Coordinated rearrangement of membrane receptors into clusters upon ligand binding has emerged as an important regulator of cellular signaling. However, due to cell membrane complexity and constant change in membrane morphology, probing protein clusters that are below optical resolution in live cells has long been a challenging task. Here, we use a hybrid live cell-supported membrane interface to enable high resolution fluorescence fluctuation measurements. We explore the cluster distribution of LFA-1:ICAM-1 complexes that form a ring that spans ∼10µm in diameter in a mature immunological synapse(IS). IS formation is triggered by exposing primary T cells to a supported membrane that is functionalized with activating peptide-MHC and ICAM-1-YFP. We scan across the IS with a focused laser beam to monitor the photobleaching and fluorescence fluctuations of LFA-1 bound ICAM-1-YFP molecules within the optical area. By changing the excitation laser from continuous to a pulsed form and applying photon counting histogram analysis, we are able to distinguish between the fluorescent signals of large clusters from those of small clusters. Instead of an even distribution, our results indicate that LFA-1:ICAM-1 complexes at the IS exhibit two differently clustered populations. One population shows a strong association to the T cell cytoskeleton and thus displays low lateral mobility.
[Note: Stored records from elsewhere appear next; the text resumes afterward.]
(** X27: when the enumeration command fails, [src/git-branch-delete.ts]
    prints "Error: Failed to get git branches: " and the message of the
    failure to the error stream and exits with 1; the second script
    rejects with the failure as it is.  Neither asks or runs anything
    more. *)
Theorem X27_failed_listing (w : World) (e : jsstring) :
  exec w [] GitBranchDelete.listCmd = ExecErr e ->
  exec w [] Part000.listCmd = ExecErr e ->
  (located w = true ->
   GitBranchDelete.run w =
     (Exit 1%Z,
      [ProcessExit 1;
       ConsoleError (colors w red
         (js "Error: " ++ js "Failed to get git branches: " ++ e));
       ExecDone GitBranchDelete.listCmd (ExecErr e);
       ExecStart GitBranchDelete.listCmd]))
  /\ (locatedPart000 w = true ->
      Part000.run w =
        (Throw e,
         [ExecDone Part000.listCmd (ExecErr e); ExecStart Part000.listCmd])).
Proof.
  intros E1 E2. split; intros L.
  - rewrite main_run, L, getGitBranches_run, E1. reflexivity.
  - rewrite Part000_main_run, L, Part000_getGitBranches_run, E2. reflexivity.
Qed.

Lemma X27_witness :
  let w := world home (onlyRepoAt home) (ExecErr (js "git: not found"))
             (Answered bothFeatures) [Submit yes] (ExecOk []) in
  GitBranchDelete.run w =
    (Exit 1%Z,
     [ProcessExit 1;
      ConsoleError (js "Error: Failed to get git branches: git: not found");
      ExecDone GitBranchDelete.listCmd (ExecErr (js "git: not found"));
      ExecStart GitBranchDelete.listCmd])
  /\ Part000.run w =
       (Throw (js "git: not found"),
        [ExecDone Part000.listCmd (ExecErr (js "git: not found"));
         ExecStart Part000.listCmd]).
Proof.
  cbv zeta.
  destruct (@X27_failed_listing
              (world home (onlyRepoAt home) (ExecErr (js "git: not found"))
                 (Answered bothFeatures) [Submit yes] (ExecOk []))
              (js "git: not found") eq_refl eq_refl) as [Hts Hold].
  split; [apply Hts | apply Hold]; vm_compute; reflexivity.
Defined.

Section AnnounceFacts.

Variable w : World.

Lemma existsb_perm {A} (p : A -> bool) l l' :
  Permutation l l' -> existsb p l = existsb p l'.
Proof.
  induction 1 as [|x l l' _ IH|x y l|l l' l'' _ IH1 _ IH2]; simpl.
  - reflexivity.
  - rewrite IH. reflexivity.
  - destruct (p x), (p y); reflexivity.
  - congruence.
Qed.

Lemma filter_nil_existsb {A} (p : A -> bool) l :
  filter p l = [] -> existsb p l = false.
Proof.
  induction l as [|x l IH]; simpl; [reflexivity|].
  destruct (p x); [discriminate | exact IH].
Qed.

(** The record [src/git-branch-delete.ts] takes for the current one is
    current as soon as some record is. *)
Lemma sorted_head branches :
  match GitBranchDelete.sorted w branches with
  | [] => branches = []
  | c :: _ =>
      In c branches
      /\ GitBranchDelete.isCurrent c = existsb GitBranchDelete.isCurrent branches
  end.
Proof.
  unfold GitBranchDelete.sorted. rewrite sort_currentFirst.
  pose proof (sort_perm (GitBranchDelete.byName w) branches) as P.
  rewrite <- (existsb_perm GitBranchDelete.isCurrent P).
  destruct (filter GitBranchDelete.isCurrent
              (sort (GitBranchDelete.byName w) branches)) as [|c l] eqn:F.
  - simpl. rewrite (filter_nil_existsb _ _ F).
    destruct (sort (GitBranchDelete.byName w) branches) as [|x s] eqn:S.
    + simpl. apply Permutation_nil. exact P.
    + assert (Hx : GitBranchDelete.isCurrent x = false).
      { simpl in F. destruct (GitBranchDelete.isCurrent x) eqn:E;
          [discriminate | reflexivity]. }
      simpl. rewrite Hx. simpl. split; [|exact Hx].
      eapply Permutation_in; [exact P | left; reflexivity].
  - simpl.
    assert (Hc : In c (filter GitBranchDelete.isCurrent
                         (sort (GitBranchDelete.byName w) branches)))
      by (rewrite F; left; reflexivity).
    apply filter_In in Hc. destruct Hc as [Hin Hcur]. split.
    + eapply Permutation_in; [exact P | exact Hin].
    + rewrite Hcur. symmetry. apply existsb_exists. eauto.
Qed.

Lemma find_current branches :
  match find Part000.isCurrent (Part000.sortedBranches w branches) with
  | Some c => In c branches /\ Part000.isCurrent c = true
  | None => existsb Part000.isCurrent branches = false
  end.
Proof.
  unfold Part000.sortedBranches.
  pose proof (sort_perm (Part000.byName w) branches) as P.
  destruct (find Part000.isCurrent (sort (Part000.byName w) branches))
    as [c|] eqn:F.
  - apply find_some in F. destruct F as [Hin Hcur].
    split; [eapply Permutation_in; eassumption | exact Hcur].
  - rewrite <- (existsb_perm Part000.isCurrent P).
    destruct (existsb Part000.isCurrent (sort (Part000.byName w) branches))
      eqn:E; [|reflexivity].
    apply existsb_exists in E. destruct E as (x & Hx & Hcur).
    rewrite (find_none _ _ F x Hx) in Hcur. discriminate.
Qed.

End AnnounceFacts.

(** X28: before the selection prompt both scripts print one line
    "Current branch: name (relative time)" for a current record of the
    listing when there is one, and nothing when there is none; the
    prompt that follows carries the choice list. *)
Theorem X28_current_branch_announced (w : World) :
  (forall branches h,
     exists h0,
       In (PromptMultiselect (GitBranchDelete.choices w branches)
             (multiselect w h0 (GitBranchDelete.choices w branches)))
          (snd (GitBranchDelete.selectBranchNames branches w h))
       /\ if existsb GitBranchDelete.isCurrent branches
          then exists c,
                 In c branches /\ GitBranchDelete.isCurrent c = true
                 /\ h0 = ConsoleLog
                          (colors w yellow
                             (js "Current branch: " ++ GitBranchDelete.name c
                              ++ js " (" ++ GitBranchDelete.lastCommitRelative c
                              ++ js ")")) :: h
          else h0 = h)
  /\ (forall branches h,
        exists h0,
          In (PromptMultiselect (Part000.choices w branches)
                (multiselect w h0 (Part000.choices w branches)))
             (snd (Part000.selectBranchNames branches w h))
          /\ if existsb Part000.isCurrent branches
             then exists c,
                    In c branches /\ Part000.isCurrent c = true
                    /\ h0 = ConsoleLog
                             (colors w yellow
                                (js "Current branch: " ++ Part000.name c
                                 ++ js " (" ++ Part000.lastCommitRelative c
                                 ++ js ")")) :: h
             else h0 = h).
Proof.
  split; intros branches h.
  - pose proof (sorted_head w branches) as Hhead.
    unfold GitBranchDelete.selectBranchNames, bind, paint, consoleLog, emit,
      ret, promptMultiselect, processExit, pending.
    destruct (GitBranchDelete.sorted w branches) as [|c rest].
    + subst branches. exists h. split; [|reflexivity].
      destruct (multiselect w h _); simpl; auto.
    + destruct Hhead as [Hin Hcur]. rewrite <- Hcur.
      destruct (GitBranchDelete.isCurrent c) eqn:Ec.
      * eexists. split; [|exists c; repeat split; [exact Hin | exact Ec]].
        destruct (multiselect w _ _); simpl; auto.
      * exists h. split; [|reflexivity].
        destruct (multiselect w h _); simpl; auto.
  - pose proof (find_current w branches) as Hfind.
    unfold Part000.selectBranchNames, bind, paint, consoleLog, emit,
      ret, promptMultiselect, processExit, pending.
    destruct (find Part000.isCurrent (Part000.sortedBranches w branches))
      as [c|].
    + destruct Hfind as [Hin Hcur].
      assert (E : existsb Part000.isCurrent branches = true)
        by (apply existsb_exists; eauto).
      rewrite E.
      eexists. split; [|exists c; repeat split; [exact Hin | exact Hcur]].
      destruct (multiselect w _ _); simpl; auto.
    + rewrite Hfind. exists h. split; [|reflexivity].
      destruct (multiselect w h _); simpl; auto.
Qed.

Section ExtendFacts.

Variable w : World.



End ExtendFacts.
Interestingly, the fraction and the size of clusters of the cytoskeleton-associated complexes increase toward the center of the IS. The second population of LFA-1:ICAM-1 complexes exhibits random diffusion and a small cluster number that is no more than 3 on average. Therefore, more compartmentalized domains exist beyond the classical picture of three concentric zones at the IS. This supports the frictional force coupling model as the mechanism of IS formation, i.e. larger clusters experience larger transport force toward the center of the IS.